226. "TRÁS-OS-MONTES" na "Positif"
Trás Os Montes
Trás Os Montés ne se présente pas comme un documentaire, ni même comme un document sur la réalité sociale et culturelle de cette région de Trás os Montés, Nord-Est du Portugal. Pour cela il eût fallu que cette réalité fût connue d'avance, qu'elle existe a priori avant l'oeuvre d'Antonio Reis et Margarida Cordeiro vient d'avoir fait de la caméra un moyen d'investigation plutôt qu'un objet d'enregistrement.

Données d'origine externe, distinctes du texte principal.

Lemma sorted_between (L : list (Z * RawPacket)) lo n : StronglySorted (λ a b, a.1 <= b.1) L →
  concat (map (λ k, List.filter (λ kp, kp.1 =? k) L) (map (λ i, lo + Z.of_nat i) (seq 0 n))) =
  List.filter (λ kp, (lo <=? kp.1) && (kp.1 <? lo + Z.of_nat n)) L.
Proof.
  intros Hs. induction n as [|n IH].
  { cbn. symmetry. clear. induction L as [|kp L IH]; [done|]. cbn.
    replace ((lo <=? kp.1) && (kp.1 <? lo + Z.of_nat 0)) with false; [exact IH|]. symmetry. destruct (Z.leb_spec lo kp.1); [|done]. apply Z.ltb_ge. lia. }
  rewrite seq_S, !map_app, concat_app, IH. cbn. rewrite app_nil_r. clear IH.
  induction Hs as [|kp L Hs IH Hall]; [done|]. cbn.
  destruct (Z.leb_spec lo kp.1) as [Hlo|Hlo]; cbn [andb].
  - destruct (Z.ltb_spec kp.1 (lo + Z.of_nat n)).
    + rewrite (proj2 (Z.ltb_lt _ _)), (proj2 (Z.eqb_neq _ _)) by lia. cbn. by rewrite IH.
    + assert (List.filter (λ kp, (lo <=? kp.1) && (kp.1 <? lo + Z.of_nat n)) L = []) as E.
      { clear IH Hs. induction Hall as [|kp' L Hle _ IH]; [done|]. cbn. cbn in Hle. rewrite (proj2 (Z.ltb_ge kp'.1 _)) by lia. by rewrite andb_false_r. }
      rewrite E in *. cbn in *. destruct (Z.eqb_spec kp.1 (lo + Z.of_nat n)).
      * rewrite (proj2 (Z.ltb_lt _ _)) by lia. by rewrite IH.
      * rewrite (proj2 (Z.ltb_ge _ _)) by lia. done.
  - rewrite (proj2 (Z.eqb_neq _ _)) by lia. done.
Qed.
(** ** Readers of bodies *)

Definition user_content_to_text (content : Value) : option text :=
  match content with
  | Str s => non_blank s
  | Array blocks => join_some (block_texts ["text"; "input_text"]%string blocks)
  | _ => None
  end.

Definition chat_tool_names (req : Value) : option (list text) :=
  tools_with (λ t, get "function" t ▷ get_str "name") req.

(** The first message of a role. *)
Definition first_role (role : string) (msgs : list Value) : option Value :=
  List.find (str_is "role" role) msgs.

Definition chat_first_system_text (req : Value) : option text :=
  get_arr "messages" req ▷ first_role "system" ▷ get "content" ▷ user_content_to_text.

Definition chat_first_user_text (req : Value) : option text :=
  get_arr "messages" req ▷ first_role "user" ▷ get "content" ▷ user_content_to_text.

(** The id of a message's first tool call, else its text. *)
Definition chat_message_sig (msg : Value) : option AssistantSig :=
  match get_arr "tool_calls" msg ▷ head ▷ get_str "id" with
  | Some id => Some (ToolId id)
  | None => SigText <$> (get_str "content" msg ▷ non_blank)
  end.

Definition chat_first_assistant_sig_from_request (req : Value) : option AssistantSig :=
  get_arr "messages" req ▷ first_role "assistant" ▷ chat_message_sig.

Definition chat_first_assistant_sig_from_response_value (resp : Value) : option AssistantSig :=
  first_choice resp ▷ get "message" ▷ chat_message_sig.

Definition chat_extract_user_input (req : Value) : option text :=
  get_arr "messages" req ▷ last ▷ λ m,
    if str_is "role" "user" m then get "content" m ▷ user_content_to_text else None.

Definition chat_is_user_turn_start (req : Value) : option bool :=
  get_arr "messages" req ▷ last ▷ λ m,
    Some (if str_is "role" "user" m
          then bool_decide (is_Some (get "content" m ▷ user_content_to_text)) else false).

Definition chat_extract_assistant_text_value (resp : Value) : option text :=
  first_choice resp ▷ get "message" ▷ get_str "content" ▷ non_blank.

(** ** Token estimation *)

Definition chat_usage_present (body : Value) : bool :=
  match get "usage" body with
  | None => false
  | Some u =>
      is_object u && (positive_u64 "prompt_tokens" u || positive_u64 "completion_tokens" u
                      || positive_u64 "total_tokens" u)
  end.

Definition chat_collected_response_text (body : Value) : text :=
  match first_choice body ▷ get "message" with
  | Some m => collect_chat_assistant_text m
  | None => []
  end.

Section Estimate.
Context `{TE : TokenEstimator}.

Definition chat_estimate_message (total : Z) (m : Value) : Z :=
  let total := add_opt total (get_str "role" m) in
  let total :=
    match get_str "content" m with
    | Some s => add_count total s
    | None => foldl (λ t part, add_opt t (get_str "text" part)) total
                (default [] (get_arr "content" m))
    end in
  foldl add_json total (default [] (get_arr "tool_calls" m)).

Definition chat_estimate_input_tokens (req : Value) : Z :=
  let total := foldl chat_estimate_message 0 (default [] (get_arr "messages" req)) in
  let total := foldl add_json total (default [] (get_arr "tools" req)) in
  add_opt total (get_str "tool_choice" req).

Le premier plan du film découvre une chaîne de montagnes au cours d'un lent panoramique tandis que la bande sonore réinvente les bruits de la nature, un chant perdu dans la montagne, les mouvements des troupeaux. À la manière de ces cinéastes qui dévoilent toute la thématique de leur oeuvre dès les premières images, au moment où la disponibilité du spectateur est la plus éveillée - mais aussi la moins avertie - cette ouverture pose d'emblée le sujet du film. Les montagnes qui font écran, qui isolent leurs habitants aux confins d'un autre monde situent en même temps le lieu de la caméra: nous sommes à l'intérieur, et c'est de l'intérieur que le regard des cinéastes fouille la réalité et les mythes de cette région. De même que Barbara Kopple était avec les mineurs grévistes de Harlan County USA, de même Antonio Reis et Margarida Cordeiro sont du côté de ceux qu'ils filment: chaque personnage filmé ne l'a été qu'au bout d'une longue et patiente expérience, qui ne peut être que celle de l'amour. Dans Trás os Montés, on ne trouve pas de pittoresque mais des mythes: les auteurs ne font pas décrire, ils inventent, ils rêvent.
Si la musique donne une idée de l'espace comme le disait Baudelaire, il en va à plus forte raison de même pour le son. De ces premiers sons de la montagne jusqu'au hurlement stridente de la sirène dans les plans de la fin, il semble que ce soit le son qui donne au film sa dimension réaliste tandis que les images tendent constamment à poétiser le réel (lumière chaude du soleil couchant, cristaux de glace au bord des ruisseaux, apparitions des femmes dans les blocs de rochers noirs, volutes blanches de la fumée du train, etc.) ou à dissoudre l'espace dans la durée: long plan de route sur une carriole qui s'enfuit à l'horizon, nombreux panoramiques et en particulier celui de 360º sur les visages des habitants réunis dans la tour du monastère. À se perdre dans l'espace on se perd dans le temps, ou plutôt le temps perd sa durée, il devient extensible à l'infini: pendant que les enfants jouent et roulent sur l'herbe ils rencontrent des femmes d'un autre âge qui les invitent à rester avec elles. Lorsqu'ils retrouvent le village, plusieurs générations se sont écoulées, comme dans la légende contée par Hugo du beau Pécopin et de la belle Beaudour, où la partie de chasse dure cent ans.
Eloignée de tout repère social ou politique tangible, la région du Trás Os Montés n'a pour tout recours que de vivre sur le fond mythologique immuable de ses traditions et de son histoire. C'est le mérite de ce beau film que d'avoir révélé cette permanence de la légende au coeur de cette réalité paysanne: sous l'oeil magique de la caméra, c'est la réalité qui devient mythique, c'est le mythe qui devient sensible.
Philippe Le Guay
Revista Positif, n.º 208/209, secção de A a Z, p. 117-118, de Julho/Agosto de 1978.